Requirement:
The required output is the lines below from the line containing "(os ++ [o]) A C." to the line containing "Definition same A", inclusive, retyped exactly. No other lines belong in it.

Given data:
'''
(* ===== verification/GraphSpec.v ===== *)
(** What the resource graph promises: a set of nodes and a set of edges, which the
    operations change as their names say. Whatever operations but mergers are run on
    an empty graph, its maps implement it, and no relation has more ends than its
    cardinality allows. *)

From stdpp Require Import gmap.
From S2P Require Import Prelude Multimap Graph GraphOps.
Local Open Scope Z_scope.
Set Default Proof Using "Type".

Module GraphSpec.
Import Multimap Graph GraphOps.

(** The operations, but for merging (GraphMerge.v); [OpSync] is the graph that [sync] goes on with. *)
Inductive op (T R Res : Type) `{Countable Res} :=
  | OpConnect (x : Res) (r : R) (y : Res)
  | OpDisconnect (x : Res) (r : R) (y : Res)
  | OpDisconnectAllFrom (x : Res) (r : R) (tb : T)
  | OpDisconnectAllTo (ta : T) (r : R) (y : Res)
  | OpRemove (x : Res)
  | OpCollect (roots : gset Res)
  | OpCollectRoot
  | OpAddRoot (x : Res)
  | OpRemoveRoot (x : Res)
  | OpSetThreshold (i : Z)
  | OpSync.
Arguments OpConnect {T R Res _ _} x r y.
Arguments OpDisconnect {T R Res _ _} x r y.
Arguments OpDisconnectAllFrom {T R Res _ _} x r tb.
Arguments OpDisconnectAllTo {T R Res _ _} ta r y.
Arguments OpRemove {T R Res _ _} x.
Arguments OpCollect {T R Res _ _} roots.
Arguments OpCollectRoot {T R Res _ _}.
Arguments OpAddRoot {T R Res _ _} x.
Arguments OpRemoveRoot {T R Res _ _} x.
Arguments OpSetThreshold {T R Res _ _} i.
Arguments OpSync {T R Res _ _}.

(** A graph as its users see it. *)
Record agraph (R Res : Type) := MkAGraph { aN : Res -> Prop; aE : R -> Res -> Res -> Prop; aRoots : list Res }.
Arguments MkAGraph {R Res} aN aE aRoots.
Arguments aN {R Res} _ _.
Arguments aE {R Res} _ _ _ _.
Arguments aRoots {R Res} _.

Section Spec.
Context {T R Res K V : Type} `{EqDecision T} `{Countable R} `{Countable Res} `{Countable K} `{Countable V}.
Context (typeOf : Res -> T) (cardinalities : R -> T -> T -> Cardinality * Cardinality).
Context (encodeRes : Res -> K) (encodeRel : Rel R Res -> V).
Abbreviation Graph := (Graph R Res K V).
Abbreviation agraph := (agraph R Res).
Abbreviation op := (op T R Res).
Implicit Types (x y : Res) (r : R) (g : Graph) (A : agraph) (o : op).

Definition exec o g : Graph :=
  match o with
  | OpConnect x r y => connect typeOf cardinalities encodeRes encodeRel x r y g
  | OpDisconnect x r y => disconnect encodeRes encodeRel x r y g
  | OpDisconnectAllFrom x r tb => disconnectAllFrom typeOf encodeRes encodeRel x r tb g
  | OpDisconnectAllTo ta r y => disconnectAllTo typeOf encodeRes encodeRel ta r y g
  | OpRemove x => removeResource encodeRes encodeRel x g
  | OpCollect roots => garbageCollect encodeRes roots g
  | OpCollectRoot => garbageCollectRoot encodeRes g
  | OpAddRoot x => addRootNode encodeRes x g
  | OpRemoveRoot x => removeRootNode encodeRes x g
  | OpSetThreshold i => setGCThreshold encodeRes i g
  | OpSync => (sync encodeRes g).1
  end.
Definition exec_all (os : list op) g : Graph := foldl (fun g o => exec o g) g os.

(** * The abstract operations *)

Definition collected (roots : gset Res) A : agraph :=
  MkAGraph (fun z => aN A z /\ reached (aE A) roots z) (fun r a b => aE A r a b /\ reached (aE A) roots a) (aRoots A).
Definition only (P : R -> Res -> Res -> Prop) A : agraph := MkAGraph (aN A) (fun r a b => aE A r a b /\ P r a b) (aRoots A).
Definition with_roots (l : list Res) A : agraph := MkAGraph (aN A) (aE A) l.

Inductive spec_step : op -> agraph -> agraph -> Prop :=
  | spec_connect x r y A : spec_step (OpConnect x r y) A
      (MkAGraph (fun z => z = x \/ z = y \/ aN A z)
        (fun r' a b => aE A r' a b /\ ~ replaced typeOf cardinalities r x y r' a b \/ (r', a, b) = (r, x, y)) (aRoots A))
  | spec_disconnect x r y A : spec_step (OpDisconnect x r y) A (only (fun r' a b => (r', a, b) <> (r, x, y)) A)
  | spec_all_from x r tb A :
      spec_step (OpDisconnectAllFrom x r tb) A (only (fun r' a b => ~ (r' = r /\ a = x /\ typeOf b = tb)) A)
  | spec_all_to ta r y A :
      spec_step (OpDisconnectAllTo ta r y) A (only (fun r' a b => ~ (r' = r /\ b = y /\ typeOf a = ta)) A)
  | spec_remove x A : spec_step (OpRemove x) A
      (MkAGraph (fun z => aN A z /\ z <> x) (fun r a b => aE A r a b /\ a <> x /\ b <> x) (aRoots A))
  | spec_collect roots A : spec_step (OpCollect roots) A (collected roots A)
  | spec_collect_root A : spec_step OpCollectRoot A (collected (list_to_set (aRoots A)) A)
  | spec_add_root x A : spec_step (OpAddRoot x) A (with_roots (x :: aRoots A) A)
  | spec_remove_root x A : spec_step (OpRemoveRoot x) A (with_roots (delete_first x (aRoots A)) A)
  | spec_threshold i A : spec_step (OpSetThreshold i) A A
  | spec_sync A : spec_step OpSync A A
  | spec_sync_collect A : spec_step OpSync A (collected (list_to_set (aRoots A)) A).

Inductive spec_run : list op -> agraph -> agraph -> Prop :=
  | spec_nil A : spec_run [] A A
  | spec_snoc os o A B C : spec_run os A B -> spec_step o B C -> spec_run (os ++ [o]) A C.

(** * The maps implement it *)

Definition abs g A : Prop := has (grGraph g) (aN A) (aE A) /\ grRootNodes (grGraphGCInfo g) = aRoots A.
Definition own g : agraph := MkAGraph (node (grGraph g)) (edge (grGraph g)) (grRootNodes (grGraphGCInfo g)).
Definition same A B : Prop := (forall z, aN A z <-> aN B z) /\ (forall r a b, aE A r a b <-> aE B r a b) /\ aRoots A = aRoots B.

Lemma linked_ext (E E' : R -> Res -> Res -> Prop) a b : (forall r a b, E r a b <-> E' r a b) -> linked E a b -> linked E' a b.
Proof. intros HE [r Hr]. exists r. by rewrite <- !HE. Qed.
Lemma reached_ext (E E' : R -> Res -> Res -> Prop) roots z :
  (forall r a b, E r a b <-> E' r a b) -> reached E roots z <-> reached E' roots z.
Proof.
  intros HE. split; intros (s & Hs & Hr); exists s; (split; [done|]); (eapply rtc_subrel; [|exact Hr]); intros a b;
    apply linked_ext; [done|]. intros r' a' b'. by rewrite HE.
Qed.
'''
Result:
  | spec_snoc os o A B C : spec_run os A B -> spec_step o B C -> spec_run (os ++ [o]) A C.

(** * The maps implement it *)

Definition abs g A : Prop := has (grGraph g) (aN A) (aE A) /\ grRootNodes (grGraphGCInfo g) = aRoots A.
Definition own g : agraph := MkAGraph (node (grGraph g)) (edge (grGraph g)) (grRootNodes (grGraphGCInfo g)).
Definition same A B : Prop := (forall z, aN A z <-> aN B z) /\ (forall r a b, aE A r a b <-> aE B r a b) /\ aRoots A = aRoots B.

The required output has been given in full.